George was one of those guys that I saw early morning. As I would wander up Tremont Street from the Park Street T Station he would be setting up in front of the Granary Burying Ground. This cemetery is Boston’s third oldest cemetery and the final earthly resting place for the likes of Samuel Adams, John Hancock, and Paul Revere.
Outside of this historic cemetery, George would set up his earthly belongings. It was a perfect spot in many ways — never in the direct sunlight, but always in the line of visitors to Boston who might spare a dollar or two for the homeless.
So early morning I would walk by and we would greet each other. No matter how grey the day, George would smile. His personality showed through and as I would pass by he’d never fail to say “Have a good day Babe!” Maybe it’s because I’m daily growing older, but somehow I loved that he called me that. I never gave George money. We would just talk and then I would go on to work and he would continue on in his day.
It was the beginning of August that I realized I hadn’t seen George for a couple of days. Perhaps, I reasoned, it was too warm and he’d found another spot. Two days later as I passed by his place in front of the iron fence of the cemetery I stopped cold. Flowers adorned the fence and there hung a picture of George along with a typed story about him. I gasped aloud as I read it. The picture resembled a magazine cover with a banner over the top that read “Rest in Peace.” The bottom had these dates:
October 7th, 1972 – August 4th, 2016
George Dagraca, 43 years old, had died.
I felt a sense of shock and sadness. I didn’t know George’s story, I had never heard it.
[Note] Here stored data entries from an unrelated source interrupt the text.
Lemma z80_interrupt_refresh env s value s' :
  z80_interrupt env s = Returned value s' ->
  r7 (z80 s') = r7 (z80 s) /\
  (value = 0 -> r (z80 s') = r (z80 s)) /\
  (value <> 0 -> r (z80 s') = wrap_word (r (z80 s) + 1)).
Proof.
  intros Hrun.
  destruct (nmos_iff2_fixup_fields env s) as (f & Hfix & _ & _).
  destruct (z80_interrupt_cases env s) as [H | [(_ & _ & H) | (_ & _ & H)]];
    rewrite H in Hrun.
  - inversion Hrun; subst. repeat split; congruence.
  - inversion Hrun; subst. rewrite Hfix. cbn. repeat split; congruence.
  - apply z80_interrupt_accept_refresh in Hrun. rewrite Hfix in Hrun.
    cbn [z80 set_z80 set_af r r7] in Hrun.
    destruct Hrun as (-> & Hr & Hr7). repeat split; [assumption | lia | intros _; assumption].
Qed.

Lemma spectrum_frame_refresh env s :
  r (z80 (snd (spectrum_frame env s))) = r (z80 s) /\
  r7 (z80 (snd (spectrum_frame env s))) = r7 (z80 s).
Proof.
  unfold spectrum_frame.
  destruct s as [z t m ev ro fr]. destruct z.
  cbn [z80 set_event_list set_tstates interrupts_enabled_at].
  destruct (interrupts_enabled_at0 >=? 0); destruct (truthy (display_frame env));
    destruct (negb (truthy (rzx_playback env))); split; reflexivity.
Qed.

(** C8, as the code has it.  The stored halves are not confined: import
    puts the whole loaded byte in both R and R7, and an accepted interrupt
    adds one to the 16-bit R without masking.  What holds of every
    processor is the bound on the masked halves that make up the visible
    refresh register: 0 <= R & 0x7f <= 0x7f and R7 & 0x80 is 0x00 or 0x80.
    Reset leaves R = R7 = 0; import leaves R = R7 = the loaded byte; an
    accepted interrupt advances R & 0x7f by one modulo 128 and every call
    of [z80_interrupt] leaves R7 alone; a frame end changes neither. *)
Theorem refresh_register_masked_halves env :
  (forall z,
     0 <= Z.land (r z) 127 <= 127 /\
     (Z.land (r7 z) 128 = 0 \/ Z.land (r7 z) 128 = 128) /\
     r_register z = Z.lor (Z.land (r7 z) 128) (Z.land (r z) 127)) /\
  (forall hard_reset z,
     r (z80_reset hard_reset z) = 0 /\ r7 (z80_reset hard_reset z) = 0) /\
  (forall snap t z,
     r (z80_from_snapshot snap t z) = snap_r snap /\
     r7 (z80_from_snapshot snap t z) = snap_r snap) /\
  (forall s value s',
     z80_interrupt env s = Returned value s' ->
     r7 (z80 s') = r7 (z80 s) /\
     (value = 0 -> r (z80 s') = r (z80 s)) /\
     (value <> 0 ->
      r (z80 s') = wrap_word (r (z80 s) + 1) /\
      Z.land (r (z80 s')) 127 = (Z.land (r (z80 s)) 127 + 1) mod 128)) /\
  (forall s,
     r (z80 (snd (spectrum_frame env s))) = r (z80 s) /\
     r7 (z80 (snd (spectrum_frame env s))) = r7 (z80 s)).
Proof.
  repeat apply conj.
  - intros z. rewrite land_127, land_128. repeat split.
    + apply Z.mod_pos_bound; lia.
    + pose proof (Z.mod_pos_bound (r z) 128); lia.
    + pose proof (Z.mod_pos_bound (r7 z / 128) 2); lia.
    + rewrite <- land_127, <- land_128. apply r_register_unwrapped.
  - intros hard_reset z. unfold z80_reset.
    destruct (truthy hard_reset); split; reflexivity.
  - intros snap t z. split; reflexivity.
  - intros s value s' Hrun.
    destruct (z80_interrupt_refresh env s value s' Hrun) as (H7 & H0 & H1).
    repeat split; try assumption.
    + apply H1; assumption.
    + rewrite H1 by assumption. apply land_127_succ.
  - apply spectrum_frame_refresh.
Qed.
(** ** The selection among the trial steps *)

(** [std::min] folded over a list, from an initial best. *)
Lemma fold_min_spec (l : list ValueAndPoint) : forall a : ValueAndPoint,
  Forall (fun c => is_nan (value c) = false) l ->
  exists idx : nat,
    (a :: l) !! idx = Some (fold_left std_min l a) /\
    (forall (j : nat) c, (a :: l) !! j = Some c ->
       (value c <? value (fold_left std_min l a))%D = false) /\
    (forall (j : nat) e, (j < idx)%nat -> (a :: l) !! j = Some e ->
       (value (fold_left std_min l a) <? value e)%D = true).
Proof.
  induction l as [|c l IH]; intros a Hl.
  - exists 0%nat. cbn. split; [reflexivity|]. split.
    + intros [|j] x; cbn; [|discriminate]. intros [= <-]. apply ltb_irrefl.
    + intros; lia.
  - inversion Hl as [|? ? Hc Hl']; subst.
    cbn [fold_left]. destruct (IH (std_min a c) Hl') as (idx & Hidx & Hmin & Hfirst).
    set (m := fold_left std_min l (std_min a c)) in *.
    unfold std_min, vp_lt in Hidx, Hmin, Hfirst.
    destruct (value c <? value a)%D eqn:Hca.
    + (* the new candidate replaces the best *)
      exists (S idx). split; [exact Hidx|]. split.
      * intros [|[|j]] x Hx; cbn in Hx.
        -- injection Hx as Hx; subst x.
           destruct idx as [|idx].
           ++ cbn in Hidx. injection Hidx as Hm. rewrite <- Hm. apply ltb_asym, Hca.
           ++ apply ltb_asym. eapply ltb_trans; [|exact Hca].
              apply (Hfirst 0%nat c); [lia|reflexivity].
        -- injection Hx as Hx; subst x. apply (Hmin 0%nat). reflexivity.
        -- apply (Hmin (S j)). exact Hx.
      * intros [|j] e Hj He; cbn in He.
        -- injection He as He; subst e.
           destruct idx as [|idx].
           ++ cbn in Hidx. injection Hidx as Hm. rewrite <- Hm. exact Hca.
           ++ eapply ltb_trans; [|exact Hca].
              apply (Hfirst 0%nat c); [lia|reflexivity].
        -- apply (Hfirst j e); [lia|exact He].
    + (* the best stays *)
      destruct idx as [|idx].
      * exists 0%nat. cbn in Hidx. split; [exact Hidx|]. split; [|intros; lia].
        injection Hidx as Hm.
        intros [|[|j]] x Hx; cbn in Hx.
        -- injection Hx as Hx; subst x. apply (Hmin 0%nat). reflexivity.
        -- injection Hx as Hx; subst x. rewrite <- Hm. exact Hca.
        -- apply (Hmin (S j)). exact Hx.
      * exists (S (S idx)). split; [exact Hidx|].
        assert (Hma : (value m <? value a)%D = true)
          by (apply (Hfirst 0%nat a); [lia|reflexivity]).
        split.
        -- intros [|[|j]] x Hx; cbn in Hx.
           ++ injection Hx as Hx; subst x. apply (Hmin 0%nat). reflexivity.
           ++ injection Hx as Hx; subst x.
              destruct (value c <? value m)%D eqn:Hxm; [|reflexivity].
              rewrite (ltb_trans _ _ _ Hxm Hma) in Hca. discriminate.
           ++ apply (Hmin (S j)). exact Hx.
        -- intros [|[|j]] e Hj He; cbn in He.
           ++ injection He as He; subst e. exact Hma.
           ++ injection He as He; subst e.
              eapply ltb_leb_trans; [exact Hma|].
              apply not_ltb_leb; [exact Hc| |exact Hca].
              apply (ltb_not_nan _ _ Hma).
           ++ apply (Hfirst (S j) e); [lia|exact He].
Qed.

(** The inner loop computes the folded [std::min] of the ranked candidates
    and records whether one trial value was finite. *)
Lemma try_steps_eq fi cur g :
  GD.try_steps fi cur g =
  (fold_left std_min (tl (ranked_candidates fi cur g)) cur,
   negb (all_trials_fail fi cur g)).
Proof.
  unfold GD.try_steps, ranked_candidates, all_trials_fail, GD.trial_steps.
  cbn [fold_left map List.filter forallb tl]. unfold GD.try_step.
  destruct (IsNormal (value (GD.candidate fi cur g d0_01)));
    destruct (IsNormal (value (GD.candidate fi cur g d0_05)));
    destruct (IsNormal (value (GD.candidate fi cur g d0_2)));
    reflexivity.
Qed.

Lemma ranked_candidates_not_nan fi cur g :
  Forall (fun c => is_nan (value c) = false) (tl (ranked_candidates fi cur g)).
Proof.
  unfold ranked_candidates. cbn [tl]. apply List.Forall_forall.
  intros c Hc. apply List.filter_In in Hc as [_ Hc]. apply IsNormal_not_nan, Hc.
Qed.

(** The best candidate never compares above [current]. *)
Lemma best_not_above fi cur g :
  let best := fst (GD.try_steps fi cur g) in
  (value cur <? value best)%D = false /\
  (is_nan (value cur) = false -> (value best <=? value cur)%D = true).
Proof.
  cbn zeta. rewrite try_steps_eq. cbn [fst].
  pose proof (fold_min_spec (tl (ranked_candidates fi cur g)) cur
                (ranked_candidates_not_nan fi cur g))
    as (idx & Hidx & Hmin & Hfirst).
  split.
  - apply (Hmin 0%nat). reflexivity.
  - intros Hnan. destruct idx as [|idx].
    + assert (Hm : cur = fold_left std_min (tl (ranked_candidates fi cur g)) cur)
        by (apply (inj Some); exact Hidx).
      rewrite <- Hm. apply leb_refl, Hnan.
    + apply ltb_leb. apply (Hfirst 0%nat); [lia|reflexivity].
Qed.
Lemma handle_429_retry n b rs :
  status_code rs = 429 -> (n <= 5)%nat ->
  pass n b rs =
    match retry_after float_of_str rs b with
    | Some sleep_for => sleep_then_retry sleep_for b
    | None => Done (Uncaught ValueError)
    end.
Proof.
  intros H Hn. unfold handle. rewrite H. simpl.
  destruct (parse_error rs). apply Nat.leb_le in Hn. now rewrite Hn.
Qed.

Lemma handle_429_exhausted n b rs :
  status_code rs = 429 -> (5 < n)%nat ->
  pass n b rs =
    Done (Raise (RateLimitError 429 (fst (parse_error rs))
                                (snd (parse_error rs)))).
Proof.
  intros H Hn. unfold handle. rewrite H. simpl.
  destruct (parse_error rs). apply Nat.leb_gt in Hn. now rewrite Hn.
Qed.

Lemma server_error_tests sc :
  500 <= sc < 600 ->
  (200 <=? sc) && (sc <? 300) = false /\ (sc =? 401) = false /\
  (sc =? 429) = false /\ (500 <=? sc) && (sc <? 600) = true.
Proof.
  intros H. repeat split.
  - apply not_success_test. unfold is_success. lia.
  - apply Z.eqb_neq. lia.
  - apply Z.eqb_neq. lia.
  - apply andb_true_intro. split; [apply Z.leb_le | apply Z.ltb_lt]; lia.
Qed.

Lemma handle_5xx_retry n b rs :
  500 <= status_code rs < 600 -> (n <= 5)%nat ->
  pass n b rs = sleep_then_retry (Fin b) b.
Proof.
  intros H Hn. unfold handle.
  destruct (server_error_tests _ H) as (-> & -> & -> & ->).
  destruct (parse_error rs). apply Nat.leb_le in Hn. now rewrite Hn.
Qed.

Lemma handle_5xx_exhausted n b rs :
  500 <= status_code rs < 600 -> (5 < n)%nat ->
  pass n b rs =
    Done (Raise (RetryableError (status_code rs) (fst (parse_error rs))
                                (snd (parse_error rs)))).
Proof.
  intros H Hn. unfold handle.
  destruct (server_error_tests _ H) as (-> & -> & -> & ->).
  destruct (parse_error rs). apply Nat.leb_gt in Hn. now rewrite Hn.
Qed.

Lemma handle_other n b rs :
  ~ is_success (status_code rs) -> status_code rs <> 401 ->
  ~ is_retryable (status_code rs) ->
  pass n b rs =
    Done (Raise (ApiError (status_code rs) (fst (parse_error rs))
                          (snd (parse_error rs)))).
Proof.
  intros Hs H401 Hr. unfold handle.
  rewrite (not_success_test _ Hs).
  destruct (parse_error rs) as [m r].
  destruct (Z.eqb_spec (status_code rs) 401); [contradiction|].
  destruct (Z.eqb_spec (status_code rs) 429) as [E|_].
  { exfalso. apply Hr. now left. }
  destruct ((500 <=? status_code rs) && (status_code rs <? 600)) eqn:E;
    [|reflexivity].
  exfalso. apply Hr. right. apply andb_prop in E as [E1 E2].
  split; [now apply Z.leb_le | now apply Z.ltb_lt].
Qed.

(** Every status falls in exactly one of the branches of the pass. *)
Lemma status_cases sc :
  is_success sc \/
  (~ is_success sc /\
   (sc = 401 \/ sc = 429 \/ 500 <= sc < 600 \/
    (sc <> 401 /\ ~ is_retryable sc))).
Proof.
  unfold is_success, is_retryable. lia.
Qed.

(** The pass goes round again only on a retryable status within the budget;
    the next backoff is then the doubled, capped one, whatever the response
    carried. *)
Lemma handle_Continue n b rs slept b' :
  pass n b rs = Continue slept b' ->
  (n <= 5)%nat /\ is_retryable (status_code rs) /\
  b' = next_backoff b /\ (0 <= slept)%Q /\
  (if status_code rs =? 429
   then retry_after float_of_str rs b = Some (Fin slept)
   else slept = b).
Proof.
  intros H.
  destruct (status_cases (status_code rs))
    as [Hs | [Hs [E | [E | [E | [E1 E2]]]]]].
  - rewrite handle_success in H by assumption. discriminate.
  - rewrite handle_401 in H by assumption. discriminate.
  - destruct (le_lt_dec n 5) as [Hn|Hn].
    + rewrite handle_429_retry in H by assumption.
      destruct (retry_after float_of_str rs b) as [f|] eqn:Ef;
        [|discriminate].
      apply sleep_then_retry_Continue in H as [Hsl ->].
      apply time_sleep_inl in Hsl as [-> Hpos].
      rewrite E. simpl. repeat split; auto. now left.
    + rewrite handle_429_exhausted in H by assumption. discriminate.
  - destruct (le_lt_dec n 5) as [Hn|Hn].
    + rewrite handle_5xx_retry in H by assumption.
      apply sleep_then_retry_Continue in H as [Hsl ->].
      apply time_sleep_inl in Hsl as [Hf Hpos]. inversion Hf; subst.
      destruct (server_error_tests _ E) as (_ & _ & -> & _).
      repeat split; auto. now right.
    + rewrite handle_5xx_exhausted in H by assumption. discriminate.
  - rewrite handle_other in H by assumption. discriminate.
Qed.

End HandleFacts.

(** ** The loop *)

Section LoopFacts.

Variable float_of_str : string -> option pyfloat.
Variable py_repr : pyval -> string.
Variable W : Type.
Variable session_request : Request -> W -> Response * W.

#[local] Abbreviation pass := (handle float_of_str py_repr).
#[local] Abbreviation run := (loop float_of_str py_repr session_request).

(** One unfolding of the loop, in the two shapes a pass can take. *)
Lemma loop_S fuel rq a b w o tr w' :
  run (S fuel) rq a b w = Some (o, tr, w') ->
  let rs := fst (session_request rq w) in
  let w1 := snd (session_request rq w) in
  (pass (S a) b rs = Done o /\ tr = [Attempt (S a) b rq rs] /\ w' = w1) \/
  (exists slept b' tr1,
     pass (S a) b rs = Continue slept b' /\
     run fuel rq (S a) b' w1 = Some (o, tr1, w') /\
     tr = Attempt (S a) b rq rs :: Sleep slept :: tr1).
Proof.
  simpl. destruct (session_request rq w) as [rs w1]. simpl.
  destruct (handle float_of_str py_repr (S a) b rs) as [slept b'|o1] eqn:Hh.
  - destruct (loop float_of_str py_repr session_request fuel rq (S a) b' w1)
      as [[[o2 tr1] w2]|] eqn:Hl; simpl; intros H; inversion H; subst.
    right. exists slept, b', tr1. auto.
  - intros H. inversion H; subst. left. auto.
Qed.

Ltac loop_cases H :=
  apply loop_S in H; simpl in H;
  destruct H as [(Hpass & -> & ->) | (slept & b1 & tr1 & Hpass & Hrun & ->)].

(** The loop ends: past attempt 5 every pass is final, so [6 - attempts]
    passes always suffice. *)
Lemma loop_total fuel rq a b w :
  (1 <= fuel)%nat -> (6 <= fuel + a)%nat -> is_Some (run fuel rq a b w).
Proof.
  revert a b w. induction fuel as [|fuel IH]; intros a b w H1 H6; [lia|].
  simpl. destruct (session_request rq w) as [rs w1].
  destruct (handle float_of_str py_repr (S a) b rs) as [slept b'|o1] eqn:Hh.
  - apply handle_Continue in Hh as (Hn & _).
    destruct (IH (S a) b' w1) as [[[o tr] w2] ->]; [lia | lia |].
    simpl. eauto.
  - eauto.
Qed.

(** More fuel does not change a finished run. *)
Lemma loop_fuel_mono fuel fuel' rq a b w r :
  run fuel rq a b w = Some r -> (fuel <= fuel')%nat ->
  run fuel' rq a b w = Some r.
Proof.
  revert fuel' a b w r.
  induction fuel as [|fuel IH]; intros fuel' a b w r H Hle; [discriminate|].
  destruct fuel' as [|fuel']; [lia|].
  simpl in *. destruct (session_request rq w) as [rs w1].
  destruct (handle float_of_str py_repr (S a) b rs) as [slept b'|o1];
    [|assumption].
  destruct (loop float_of_str py_repr session_request fuel rq (S a) b' w1)
    as [r1|] eqn:Hl; [|discriminate].
  rewrite (IH fuel' _ _ _ _ Hl) by lia. assumption.
Qed.

(** The attempt counter goes up by one per pass. *)
Lemma loop_counters fuel rq a b w o tr w' :
  run fuel rq a b w = Some (o, tr, w') ->
  counters tr = seq (S a) (length (counters tr)).
Proof.
  revert a b w tr. induction fuel as [|fuel IH]; intros a b w tr H;
    [discriminate|].
  loop_cases H; [reflexivity|].
  simpl. f_equal. eapply IH; eassumption.
Qed.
We were early morning greeters and our conversations didn’t go deep. Turns out, he was a heroin addict, addicted to those highs that could temporarily remove him from some of the pain of his youth.
Along with the picture was a eulogy of sorts, by someone like me who met George on his daily walks.
We don’t fully know who we will meet in life, who we will touch and who will touch us. Many like me mourn his death and somehow that gives me hope. Because if we who barely knew him care about his death and mourn our short, daily connection, how much more so does the God who sees a sparrow fall?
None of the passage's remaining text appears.